The lightweight approach is based on an ABC idea of working through a summary statistic that plays the role of a pseudo-sufficient statistic. The main theoretical result in the paper is indeed that, when subsampling in an exponential family, subsamples preserving the sufficient statistics (modulo a rescaling) are optimal in terms of distance to the true posterior. Subsamples are thus weighted in terms of the (transformed) difference between the full data statistic and the subsample statistic, assuming they are both normalised to be comparable. I am quite (positively) intrigued by this idea in that it allows to somewhat compare inference based on two different samples. The weights of the subsets are then used in a pseudo-posterior that treats the subset as an auxiliary variable (and the weight as a substitute to the “missing” likelihood). This may sound a wee bit convoluted (!) but the algorithm description is not yet complete: simulating jointly from this pseudo-target is impossible because of the huge number of possible subsets. The authors thus suggest to run an MCMC scheme targeting this joint distribution, with a proposed move on the set of subsets and a proposed move on the parameter set conditional on whether or not the proposed subset has been accepted.

From an ABC perspective, the difficulty in calibrating the tolerance ε sounds more accute than usual, as the size of the subset comes as an additional computing parameter. Bootstrapping options seem impossible to implement in a large size setting.

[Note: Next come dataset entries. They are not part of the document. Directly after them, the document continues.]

(** One run of the image creates at most one process, with the command line of its
    arguments; it reports a created process only when there is one. *)
Lemma RunSameImage_created arguments options s out s' :
  RunSameImage os arguments options s = (out, s') ->
  exists made, ls_created s' = ls_created s ++ made /\ (length made <= 1)%nat /\
    Forall (fun c => cr_image c.1 = CurrentImagePath os /\
              cr_command_line c.1 = BuildCommandLine (CurrentImagePath os) arguments /\
              (la_inherit_stdio options = false -> cr_inherit c.1 = [])) made /\
    (lo_created out = true -> length made = 1%nat).
Proof.
  unfold RunSameImage. destruct (CurrentImagePath os) as [|u image] eqn:Ei.
  { intros [= <- <-]. exists []. rewrite app_nil_r. split_and!; simpl; [done|lia|done..]. }
  rewrite st_bind_unfold. set (s1 := (os_call _ s).2). set (std := (os_call _ s).1).
  assert (H1 : ls_created s1 = ls_created s) by apply quiet_os_call.
  rewrite st_bind_unfold. set (inherit := if la_inherit_stdio options then _ else _).
  assert (Hq : quiet inherit) by (subst inherit; case_if; [apply inherit_handles_quiet|apply quiet_ret]).
  specialize (Hq s1). destruct (inherit s1).1 as [handles|e] eqn:Eh.
  2:{ intros [= <- <-]. exists []. rewrite app_nil_r, Hq, H1. split_and!; simpl; [done|lia|done..]. }
  set (creation := match handles with [] => _ | _ :: _ => _ end).
  assert (Hc : cr_image creation = u :: image /\
               cr_command_line creation = BuildCommandLine (u :: image) arguments /\
               (la_inherit_stdio options = false -> cr_inherit creation = [])).
  { subst creation inherit. destruct (la_inherit_stdio options); [by destruct handles|].
    injection Eh as <-. done. }
  unfold create_process. rewrite !st_bind_unfold.
  assert (Ho := quiet_os_call (po_CreateProcessW os creation) (inherit s1).2).
  destruct (os_call (po_CreateProcessW os creation) (inherit s1).2) as [[process|e] s2]; simpl in Ho |- *.
  - intros E. exists [(creation, process)].
    assert (Ha := await_process_quiet process options (mkLaunchState (ls_os s2) (ls_created s2 ++ [(creation, process)]))).
    simpl in E. rewrite E in Ha. simpl in Ha.
    rewrite Ha, Ho, Hq, H1. split_and!; simpl; [done|lia|auto|done].
  - intros [= <- <-]. exists []. rewrite app_nil_r, Ho, Hq, H1. split_and!; simpl; [done|lia|done..].
Qed.
(** The system; a call that fails gives its last error or its status. *)
Record HashOs (D : Type) := mkHashOs {
  (** the buffer of the given size, the returned length and the last error *)
  hs_GetModuleFileNameW : handle -> nat -> wstring * nat * Z;
  hs_CreateFileW : wstring -> D -> (handle * Z) * D;
  hs_OpenAlgorithmProvider : D -> (handle + NTSTATUS) * D;
  hs_ObjectLength : handle -> D -> Z + NTSTATUS;
  hs_CreateHash : handle -> Z -> D -> (handle + NTSTATUS) * D;
  hs_ReadFile : handle -> nat -> D -> option (list Z) * D;
  hs_GetLastError : D -> Z;
  hs_HashData : handle -> list Z -> D -> NTSTATUS * D;
  hs_FinishHash : handle -> D -> (NTSTATUS * list Z) * D;
  hs_close : string -> handle -> D -> D
}.
Arguments hs_GetModuleFileNameW {D} h. Arguments hs_CreateFileW {D} h. Arguments hs_OpenAlgorithmProvider {D} h.
Arguments hs_ObjectLength {D} h. Arguments hs_CreateHash {D} h. Arguments hs_ReadFile {D} h.
Arguments hs_HashData {D} h. Arguments hs_FinishHash {D} h. Arguments hs_GetLastError {D} h. Arguments hs_close {D} h.

(** What was opened, and the closing calls. *)
Inductive Use := Opened (closer : string) (h : handle) | Closed (closer : string) (h : handle).
Definition outside {A} (f : D -> A * D) : C A :=
  fun c => let '(a, d) := f (co_driver c) in
           (a, mkConsole d (co_trace c) (co_log c) (co_out c) (co_err c) (co_created c)).

Definition ask {A} (f : D -> A) : C A := outside (fun d => (f d, d)).

(** [printf] of a line; [fprintf(stderr, ...)] of a line. *)
Definition print (line : string) : C unit :=
  fun c => (tt, mkConsole (co_driver c) (co_trace c) (co_log c) (co_out c ++ [line]) (co_err c) (co_created c)).

Definition eprint (line : string) : C unit :=
  fun c => (tt, mkConsole (co_driver c) (co_trace c) (co_log c) (co_out c) (co_err c ++ [line]) (co_created c)).

(** [Log::Write]; a call guarded by [WouldLog] is the same call. *)
Definition note (level : LogLevel) (line : string) : C unit :=
  fun c => (tt, mkConsole (co_driver c) (co_trace c) (co_log c ++ [(level, line)]) (co_out c) (co_err c)
                  (co_created c)).

(** Runs an operation of a session. *)
Definition on {A} (s : Session) (m : ST (World D) A) : C (A * Session) :=
  fun c => let '(a, w) := m (mkWorld s (co_driver c) (co_trace c) (co_log c) (co_out c)) in
           ((a, w_session w),
            mkConsole (w_driver w) (w_trace w) (w_log w) (w_out w) (co_err c) (co_created c)).

Definition launched {A} (m : ST (LaunchState D) A) : C A :=
  fun c => let '(a, s) := m (mkLaunchState (co_driver c) (co_created c)) in
           (a, mkConsole (ls_os s) (co_trace c) (co_log c) (co_out c) (co_err c) (ls_created s)).

Fixpoint print_all (lines : list string) : C unit :=
  match lines with [] => mret tt | line :: rest => print line;; print_all rest end.
End Primitives.

(** ** Text *)

Definition spaces (n : nat) : string := of_chars (replicate n " "%char).

(** [%-*s]: the text padded on the right to a width. *)
Definition pad (width : nat) (text : string) : string := text +:+ spaces (width - String.length text).

Definition kUniqueAltitudeBase : Z := 450000.
Definition kUniqueAltitudeSpan : Z := 40000.
Definition separator_line : string := "------------------------------------------------------------".

Definition step_line (step : StepResult) : string :=
  pad 4 (if sr_ok step then "ok" else "fail") +:+ " " +:+ pad 40 (sr_step step) +:+ " " +:+
  pad 10 (HexResult (sr_result step)) +:+ " " +:+ DescribeResult (sr_result step).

An MCMC issue with this proposal is that designing the move across the subset space is both paramount for its convergence properties and lacking in geometric intuition. Indeed, two subsets with similar summary statistics may be very far apart… Funny enough, in the representation of the joint Markov chain, the parameter subchain is secondary if crucial to avoid intractable normalising constants. It is also unclear for me from reading the paper maybe too quickly whether or not the separate moves when switching and when not switching subsets retain the proper balance condition for the pseudo-joint to still be the stationary distribution. The stationarity for the subset Markov chain is straightforward by design, but it is not so for the parameter. In case of switched subset, simulating from the true full conditional given the subset would work, but not simulated  by a fixed number L of MCMC steps.

The lightweight technology therein shows its muscles on an handwritten digit recognition example where it beats regular MCMC by a factor of 10 to 20, using only 100 datapoints instead of the 10⁴ original datapoints. While very nice and realistic, this example may be misleading in that 100 digit realisations may be enough to find a tolerable approximation to the true MAP. I was also intrigued by the processing of the probit example, until I realised the authors had integrated the covariate out and inferred about the mean of that covariate, which means it is not a genuine probit model.